Purchase: Sculpture Today $59.00 (new) on Amazon

2. Rosalind E. Krauss, Passages in Modern Sculpture
As the cofounder of the theory-laden quarterly October, Rosalind Krauss was at the white-hot center of the critical discourse driving the art world at a time when such discourse still mattered. Originally published in 1981, Passages in Modern Sculpture is a classic example of 20th-century art history in which sculpture inexorably develops from figurative to abstract—a progressive model that was already out of fashion when the book came out.
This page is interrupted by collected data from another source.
(** * Retrieval pipeline of quick-research-ai: a shallow embedding

    The development follows the backend sources:

    - [lib/redisClient.js]   the vector index ([cosineSimilarity],
      [upsertVector], [queryTopK], [deleteVector]);
    - [lib/sanityClient.js]  the document store ([saveDocument],
      [getDocument]);
    - [lib/lightningClient.js] the embedding and generation provider
      ([createEmbedding], [generateAnswer], [generateMockEmbedding],
      [generateMockAnswer]);
    - [lib/ingest.js], [lib/query.js] the two pipelines;
    - [lib/parallelClient.js] the workflow client;
    - [server.js] the handlers of [POST /api/ingest], [POST /api/query]
      and [POST /api/parallel/start].

    Conventions of the embedding.

    - A JavaScript number that holds a vector component or a score is a
      real number ([R]) in the pipelines: arithmetic is exact there, so
      rounding, overflow and NaN of IEEE doubles are outside that model.
      What depends on them is stated over the module [Double], which
      repeats [cosineSimilarity] and [generateMockEmbedding] over
      binary64 numbers.  The integer hash of [generateMockEmbedding] is
      a [Z] with the 32-bit wrap-around written out.  A count ([k], an
      index) is a [nat].
    - A JavaScript string is a [string]; one [ascii] stands for one
      code unit.
    - A thrown [Error] is [Throw message]; an [async] function that
      touches a collaborator is a function from [World] to a result and
      the next [World].  Logging to the console is left out.
    - The Redis database and the Sanity dataset are finite maps.  A
      value stored in Redis is kept as the object that [JSON.parse]
      gives back.  The Redis connection is taken to be up; a failing
      [client.create] or [client.getDocument] of Sanity, a failing
      request to the Lightning API and a failing [pdfParse] are part of
      the [Environment].
    - Optional parameters are passed by the callers of this repository
      ([source], [metadata]) or stand for their default ([topK = 3] in
      the query route), so the functions take them as plain arguments.
    - [World] carries the list of the calls made to the collaborators;
      the sources do not keep it, it serves to state in which order and
      whether the collaborators are called. *)

From Stdlib Require Import PrimFloat.
From Stdlib Require Import Reals Lra Lia ZArith List Ascii String.
From Stdlib Require Import DecimalString Permutation Sorted.
From stdpp Require Import gmap strings.

Local Open Scope string_scope.

(** ** Results of fallible code *)

Inductive Result (A : Type) : Type :=
| Ok (value : A)
| Throw (message : string).
Arguments Ok {A} value.
Arguments Throw {A} message.

Definition bind_result {A B} (r : Result A) (k : A -> Result B) : Result B :=
  match r with
  | Ok a => k a
  | Throw m => Throw m
  end.

(** ** JavaScript string primitives *)

Module JS.

(** [s.substring(0, n)] *)
Definition substring0 (n : nat) (s : string) : string := String.substring 0 n s.

(** [s.split(sep)] for a one-character separator; the result is never
    empty. *)
Fixpoint split (sep : ascii) (s : string) : list string :=
  match s with
  | EmptyString => [EmptyString]
  | String c rest =>
      if Ascii.eqb c sep then EmptyString :: split sep rest
      else match split sep rest with
           | [] => [String c EmptyString]
           | piece :: pieces => String c piece :: pieces
           end
  end.

(** [a || b] on strings: the empty string is falsy. *)
Definition or_else (a b : string) : string :=
  if String.eqb a "" then b else a.

(** [a || b] where [a] may be [undefined]. *)
Definition or_default (a : option string) (b : string) : string :=
  match a with
  | Some s => or_else s b
  | None => b
  end.

(** White space and line terminators removed by [trim], among the
    code units below 256: TAB, LF, VT, FF, CR, SP, NBSP. *)
Definition is_white_space (c : ascii) : bool :=
  let n := nat_of_ascii c in
  (Nat.eqb n 9 || Nat.eqb n 10 || Nat.eqb n 11 || Nat.eqb n 12
   || Nat.eqb n 13 || Nat.eqb n 32 || Nat.eqb n 160)%bool.

Fixpoint trimStart (s : string) : string :=
  match s with
  | EmptyString => EmptyString
  | String c rest => if is_white_space c then trimStart rest else s
  end.

Fixpoint trimEnd (s : string) : string :=
  match s with
  | EmptyString => EmptyString
  | String c rest =>
      match trimEnd rest with
      | EmptyString => if is_white_space c then EmptyString else String c EmptyString
      | kept => String c kept
      end
  end.

Definition trim (s : string) : string := trimEnd (trimStart s).

(** [s.replace(pat, rep)] for a string pattern: the first occurrence
    only. *)
Fixpoint replace (pat rep s : string) : string :=
  if String.prefix pat s
  then rep ++ String.substring (String.length pat) (String.length s) s
  else match s with
       | EmptyString => EmptyString
       | String c rest => String c (replace pat rep rest)
       end.

(** A string used as a condition: empty is falsy. *)
Definition truthy (s : string) : bool := negb (String.eqb s "").

(** [`${n}`] for a non-negative integer. *)
Definition of_nat (n : nat) : string := NilZero.string_of_uint (Nat.to_uint n).

End JS.

Definition newline : ascii := ascii_of_nat 10.

(** ** [ingest.js]: title and snippet (lines 17-18) *)

Definition derive_title (text : string) : string :=
  JS.or_else (JS.substring0 100 (hd EmptyString (JS.split newline text))) "Untitled".

Definition derive_snippet (text : string) : string :=
  JS.substring0 200 text ++ (if Nat.ltb 200 (String.length text) then "..." else "").

(** ** [redisClient.js]: cosine similarity *)

Local Open Scope R_scope.

(** The loop of [cosineSimilarity]: one pass over the indices, three
    accumulators. *)
Definition cosine_step (vecA vecB : list R) (acc : R * R * R) (i : nat) : R * R * R :=
  let '(dotProduct, magA, magB) := acc in
  (dotProduct + nth i vecA 0 * nth i vecB 0,
   magA + nth i vecA 0 * nth i vecA 0,
   magB + nth i vecB 0 * nth i vecB 0).

Definition cosine_loop (vecA vecB : list R) : R * R * R :=
  fold_left (cosine_step vecA vecB) (seq 0 (length vecA)) (0, 0, 0).

(** [magnitude === 0] is the equality of real numbers.  In double
    arithmetic a sum of squares can overflow to [Infinity], and
    [0 * Infinity] is [NaN], which that test lets through; the model,
    exact on the reals, has no such values. *)
Definition cosineSimilarity (vecA vecB : list R) : Result R :=
  if Nat.eqb (length vecA) (length vecB) then
    let '(dotProduct, magA, magB) := cosine_loop vecA vecB in
    let magnitude := sqrt magA * sqrt magB in
    Ok (if Req_dec_T magnitude 0 then 0 else dotProduct / magnitude)
  else Throw "Vectors must have same length".

(** [Array.prototype.sort(compare)]: a stable sort; [compare a b > 0]
    moves [a] behind [b].  For a consistent comparator the language
    fixes the result, which is the one computed here by insertion. *)
Section ArraySort.
Context {A : Type} (compare : A -> A -> R).

Fixpoint sort_insert (x : A) (sorted : list A) : list A :=
  match sorted with
  | [] => [x]
  | y :: rest =>
      if Rlt_dec 0 (compare x y) then y :: sort_insert x rest
      else x :: y :: rest
  end.

Fixpoint Array_sort (l : list A) : list A :=
  match l with
  | [] => []
  | x :: rest => sort_insert x (Array_sort rest)
  end.
End ArraySort.

(** ** Data model *)

(** The JSON value stored under a key [doc:<id>]. *)
Record StoredVector := {
  vector : list R;
  metadata : gmap string string;
  timestamp : Z;
}.

(** An entry of the array returned by [queryTopK]:
    [{ id, score, metadata }]. *)
Record Hit := {
  hit_id : string;
  hit_score : R;
  hit_metadata : gmap string string;
}.

(** The document handed to [client.create] by [saveDocument]. *)
Record Document := {
  _type : string;
  title : option string;
  contentSnippet : option string;
  fullText : option string;
  source : option string;
  createdAt : string;
}.

(** A document of the dataset: the attributes plus the identifier that
    Sanity assigned. *)
Record SanityDoc := {
  _id : string;
  attributes : Document;
}.

(** The argument of [saveDocument]. *)
Record NewDocument := {
  new_title : string;
  new_contentSnippet : string;
  new_fullText : string;
  new_source : string;
}.

(** An entry of [contexts] in [queryKnowledge]: [{ text, score, title }]. *)
Record Context := {
  ctx_text : string;
  ctx_score : R;
  ctx_title : option string;
}.

Record UpsertResult := { upsert_id : string; upsert_key : string }.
Kraus presents a series of case studies beginning with Auguste Rodin’s relief The Gates of Hell (1880–1917), which she cites as a decisive break with sculpture’s narrative tradition. She then covers breakthrough accomplishments by other major figures—Brancusi’s Bird in Space, Picasso’s Construction in Metal Wire, Duchamp’s Fountain—before moving on to the work of coevals such as Carl Andre, Michael Heizer, and Robert Morris. Though obviously of its time, Krauss’s book is an important milestone in art historiography.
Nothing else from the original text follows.